**REQUIREMENT:**
Output exactly the lines below, starting with the line that has "Definition byte_of_Z (z" and going on through the line that has "(** [v.to_bytes(n, byteorder='little', signed=True)]: [None]", both included, and no other lines.
(MATERIAL FOR THIS TASK begins)
(** * thorlabs_KPRM1E: the device adaptor [Controller], embedded in Rocq

    A shallow embedding of [thorlabs_KPRM1E.py].  The serial port is a record
    holding the input buffer, the bytes the device will still deliver and the
    log of every transport call; the methods of [Controller] are computations
    in a state-and-exception monad over the controller's attributes.

    Modelling conventions:
    - a Python [bytes] value is a [list byte];
    - a Python [int] is a [Z]; a Python [float] is an exact rational [Q]
      (the rounding of binary64 arithmetic is outside the model);
    - [round(x)] and [round(x, n)] round half to even, as Python does;
    - the two [while True] loops take a fuel argument that bounds the number
      of polls; running out of fuel is the outcome [OutOfFuel], which is not
      a Python exception;
    - console output and [time.sleep] have no counterpart. *)

From Stdlib Require Import ZArith QArith Qabs List Bool Lia Lqa.
From Stdlib.Strings Require Import Byte String.
Import ListNotations.

Local Open Scope Z_scope.

(** ** Bytes and integers *)

Definition byte_to_Z (b : byte) : Z := Z.of_N (Byte.to_N b).

Definition byte_of_Z (z : Z) : byte :=
  match Byte.of_N (Z.to_N (z mod 256)) with
  | Some b => b
  | None => x00
  end.

(** [bs[a:b]] for [0 <= a <= b]. *)
Definition slice (a b : nat) (bs : list byte) : list byte :=
  firstn (b - a) (skipn a bs).

(** [int.from_bytes(bs, byteorder='little')]; [signed] defaults to [False]. *)
Fixpoint from_bytes_little (bs : list byte) : Z :=
  match bs with
  | [] => 0
  | b :: rest => byte_to_Z b + 256 * from_bytes_little rest
  end.

(** The two's-complement reading of the same bytes:
    [int.from_bytes(bs, byteorder='little', signed=True)]. *)
Definition from_bytes_little_signed (bs : list byte) : Z :=
  let u := from_bytes_little bs in
  let w := 2 ^ (8 * Z.of_nat (List.length bs)) in
  if 2 * u <? w then u else u - w.

Fixpoint little_bytes (n : nat) (v : Z) : list byte :=
  match n with
  | O => []
  | S k => byte_of_Z v :: little_bytes k (v / 256)
  end.

(** [v.to_bytes(n, byteorder='little', signed=True)]: [None] stands for
    Python's [OverflowError]. *)
Definition to_bytes_little_signed (n : nat) (v : Z) : option (list byte) :=
  let half := 2 ^ (8 * Z.of_nat n - 1) in
  if (- half <=? v) && (v <? half)
  then Some (little_bytes n (v mod 2 ^ (8 * Z.of_nat n)))
  else None.

(** [bs.decode('ascii')]: [None] stands for [UnicodeDecodeError]. *)
Definition decode_ascii (bs : list byte) : option string :=
  if forallb (fun b => byte_to_Z b <? 128) bs
  then Some (string_of_list_byte bs)
  else None.

(** ** Rounding *)

(** [round(q)]: the nearest integer, ties to the even one. *)
Definition py_round (q : Q) : Z :=
  let n := Qnum q in
  let d := Zpos (Qden q) in
  let f := n / d in
  let r := n mod d in
  match 2 * r ?= d with
  | Lt => f
  | Gt => f + 1
  | Eq => if Z.even f then f else f + 1
  end.

(** [round(q, ndigits)] for [ndigits >= 0]. *)
Definition py_round_digits (q : Q) (ndigits : nat) : Q :=
  let s := inject_Z (10 ^ Z.of_nat ndigits) in
  (inject_Z (py_round (q * s)) / s)%Q.

(** ** Calibration constants, assigned once in [__init__] *)

Definition EncCnt_per_deg : Q := 1919.6418578623391%Q.
Definition EncCnt_per_deg_per_s : Q := 42941.66%Q.
Definition EncCnt_per_deg_per_s2 : Q := 14.66%Q.
Definition _move_tol_deg : Q := 0.01%Q.
Definition _long_timeout_s : Z := 40.

(** ** The serial port *)

Inductive event : Type :=
| Tx (cmd : list byte)               (* port.write(cmd) *)
| Rx (size : nat) (data : list byte) (* port.read(size) returned data *)
| Waiting (count : nat).             (* port.inWaiting() returned count *)

(** [arrivals] is the device's behaviour: each call that looks at the input
    (a read or [inWaiting]) first receives the next batch of bytes; when the
    list is exhausted the device stays silent. *)
Record Port : Type := mkPort {
  timeout : Z;
  inbuf : list byte;
  arrivals : list (list byte);
  log : list event
}.

Definition deliver (p : Port) : Port :=
  match arrivals p with
  | [] => p
  | a :: rest => mkPort (timeout p) (inbuf p ++ a) rest (log p)
  end.

Definition port_write (cmd : list byte) (p : Port) : Port :=
  mkPort (timeout p) (inbuf p) (arrivals p) (log p ++ [Tx cmd]).

(** [port.read(size)] returns at most [size] bytes: fewer when the timeout
    expires first. *)
Definition port_read (size : nat) (p : Port) : list byte * Port :=
  let p1 := deliver p in
  let data := firstn size (inbuf p1) in
  (data,
   mkPort (timeout p1) (skipn size (inbuf p1)) (arrivals p1)
          (log p1 ++ [Rx size data])).

Definition port_inWaiting (p : Port) : nat * Port :=
  let p1 := deliver p in
  let k := List.length (inbuf p1) in
  (k, mkPort (timeout p1) (inbuf p1) (arrivals p1) (log p1 ++ [Waiting k])).

Definition port_set_timeout (t : Z) (p : Port) : Port :=
  mkPort t (inbuf p) (arrivals p) (log p).

(** [serial.Serial(port=which_port, baudrate=115200, timeout=1)] on a line
    whose device will deliver [script]. *)
Definition open_port (script : list (list byte)) : Port :=
  mkPort 1 [] script [].

(** ** The controller's attributes *)

Record Controller : Type := mkController {
  verbose : bool;
  port : Port;
  model_number : string;
  type_ : Z;
  serial_number : Z;
  firmware_v : Z;
  hardware_v : Z;
  enable : bool;
  _homed : bool;
  ch_id_bytes : list byte;
  position_counts : Z;
  position_deg : Q;
  max_velocity : Q;
  acceleration : Q;
  _moving : bool;
  _target_position_deg : Q
}.

Definition set_verbose (v : bool) (c : Controller) : Controller :=
  mkController v (port c) (model_number c) (type_ c) (serial_number c)
    (firmware_v c) (hardware_v c) (enable c) (_homed c) (ch_id_bytes c)
    (position_counts c) (position_deg c) (max_velocity c) (acceleration c)
    (_moving c) (_target_position_deg c).

Definition set_port (p : Port) (c : Controller) : Controller :=
  mkController (verbose c) p (model_number c) (type_ c) (serial_number c)
    (firmware_v c) (hardware_v c) (enable c) (_homed c) (ch_id_bytes c)
    (position_counts c) (position_deg c) (max_velocity c) (acceleration c)
    (_moving c) (_target_position_deg c).

Definition set_info (m : string) (t s f h : Z) (c : Controller) : Controller :=
  mkController (verbose c) (port c) m t s f h (enable c) (_homed c)
    (ch_id_bytes c) (position_counts c) (position_deg c) (max_velocity c)
    (acceleration c) (_moving c) (_target_position_deg c).

Definition set_enable_attr (e : bool) (c : Controller) : Controller :=
  mkController (verbose c) (port c) (model_number c) (type_ c)
    (serial_number c) (firmware_v c) (hardware_v c) e (_homed c)
    (ch_id_bytes c) (position_counts c) (position_deg c) (max_velocity c)
    (acceleration c) (_moving c) (_target_position_deg c).

Definition set_homed (h : bool) (c : Controller) : Controller :=
  mkController (verbose c) (port c) (model_number c) (type_ c)
    (serial_number c) (firmware_v c) (hardware_v c) (enable c) h
    (ch_id_bytes c) (position_counts c) (position_deg c) (max_velocity c)
    (acceleration c) (_moving c) (_target_position_deg c).

Definition set_position (ch : list byte) (n : Z) (d : Q) (c : Controller)
  : Controller :=
  mkController (verbose c) (port c) (model_number c) (type_ c)
    (serial_number c) (firmware_v c) (hardware_v c) (enable c) (_homed c)
    ch n d (max_velocity c) (acceleration c) (_moving c)
    (_target_position_deg c).

Definition set_max_velocity (v : Q) (c : Controller) : Controller :=
  mkController (verbose c) (port c) (model_number c) (type_ c)
    (serial_number c) (firmware_v c) (hardware_v c) (enable c) (_homed c)
    (ch_id_bytes c) (position_counts c) (position_deg c) v (acceleration c)
    (_moving c) (_target_position_deg c).

Definition set_acceleration (a : Q) (c : Controller) : Controller :=
  mkController (verbose c) (port c) (model_number c) (type_ c)
    (serial_number c) (firmware_v c) (hardware_v c) (enable c) (_homed c)
    (ch_id_bytes c) (position_counts c) (position_deg c) (max_velocity c) a
    (_moving c) (_target_position_deg c).

Definition set_moving (m : bool) (c : Controller) : Controller :=
  mkController (verbose c) (port c) (model_number c) (type_ c)
    (serial_number c) (firmware_v c) (hardware_v c) (enable c) (_homed c)
    (ch_id_bytes c) (position_counts c) (position_deg c) (max_velocity c)
    (acceleration c) m (_target_position_deg c).

Definition set_target (t : Q) (c : Controller) : Controller :=
  mkController (verbose c) (port c) (model_number c) (type_ c)
    (serial_number c) (firmware_v c) (hardware_v c) (enable c) (_homed c)
    (ch_id_bytes c) (position_counts c) (position_deg c) (max_velocity c)
    (acceleration c) (_moving c) t.

(** ** Outcomes and the monad of the methods *)

Inductive exn : Type :=
| AssertionError
| IndexError
| UnicodeDecodeError
| OverflowError
| IOError.

Inductive outcome (A : Type) : Type :=
| Val (a : A)
| Exc (e : exn)
| OutOfFuel.

Arguments Val {A} a.
Arguments Exc {A} e.
Arguments OutOfFuel {A}.

(** A method takes the object to an outcome and the object as the method left
    it: an exception does not undo the assignments made before it. *)
Definition M (A : Type) : Type := Controller -> outcome A * Controller.

Definition ret {A} (a : A) : M A := fun c => (Val a, c).

Definition bind {A B} (m : M A) (k : A -> M B) : M B :=
  fun c =>
    match m c with
    | (Val a, c1) => k a c1
    | (Exc e, c1) => (Exc e, c1)
    | (OutOfFuel, c1) => (OutOfFuel, c1)
    end.

Definition raise {A} (e : exn) : M A := fun c => (Exc e, c).
Definition out_of_fuel {A} : M A := fun c => (OutOfFuel, c).
Definition gets {A} (f : Controller -> A) : M A := fun c => (Val (f c), c).
Definition modify (f : Controller -> Controller) : M unit :=
  fun c => (Val tt, f c).
Definition py_assert (b : bool) : M unit :=
  if b then ret tt else raise AssertionError.
Definition on_port {A} (f : Port -> A * Port) : M A :=
  fun c => let '(a, p) := f (port c) in (Val a, set_port p c).
Definition lift_option {A} (e : exn) (o : option A) : M A :=
  match o with
  | Some a => ret a
  | None => raise e
  end.

Declare Scope py_scope.
Delimit Scope py_scope with py.
Notation "x <- m ;; k" := (bind m (fun x => k))
  (at level 100, m at next level, right associativity) : py_scope.
Notation "m ;; k" := (bind m (fun _ => k))
  (at level 100, right associativity) : py_scope.
Local Open Scope py_scope.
(MATERIAL FOR THIS TASK ends)
**TASK SOLUTION:**
Definition byte_of_Z (z : Z) : byte :=
  match Byte.of_N (Z.to_N (z mod 256)) with
  | Some b => b
  | None => x00
  end.

(** [bs[a:b]] for [0 <= a <= b]. *)
Definition slice (a b : nat) (bs : list byte) : list byte :=
  firstn (b - a) (skipn a bs).

(** [int.from_bytes(bs, byteorder='little')]; [signed] defaults to [False]. *)
Fixpoint from_bytes_little (bs : list byte) : Z :=
  match bs with
  | [] => 0
  | b :: rest => byte_to_Z b + 256 * from_bytes_little rest
  end.

(** The two's-complement reading of the same bytes:
    [int.from_bytes(bs, byteorder='little', signed=True)]. *)
Definition from_bytes_little_signed (bs : list byte) : Z :=
  let u := from_bytes_little bs in
  let w := 2 ^ (8 * Z.of_nat (List.length bs)) in
  if 2 * u <? w then u else u - w.

Fixpoint little_bytes (n : nat) (v : Z) : list byte :=
  match n with
  | O => []
  | S k => byte_of_Z v :: little_bytes k (v / 256)
  end.

(** [v.to_bytes(n, byteorder='little', signed=True)]: [None] stands for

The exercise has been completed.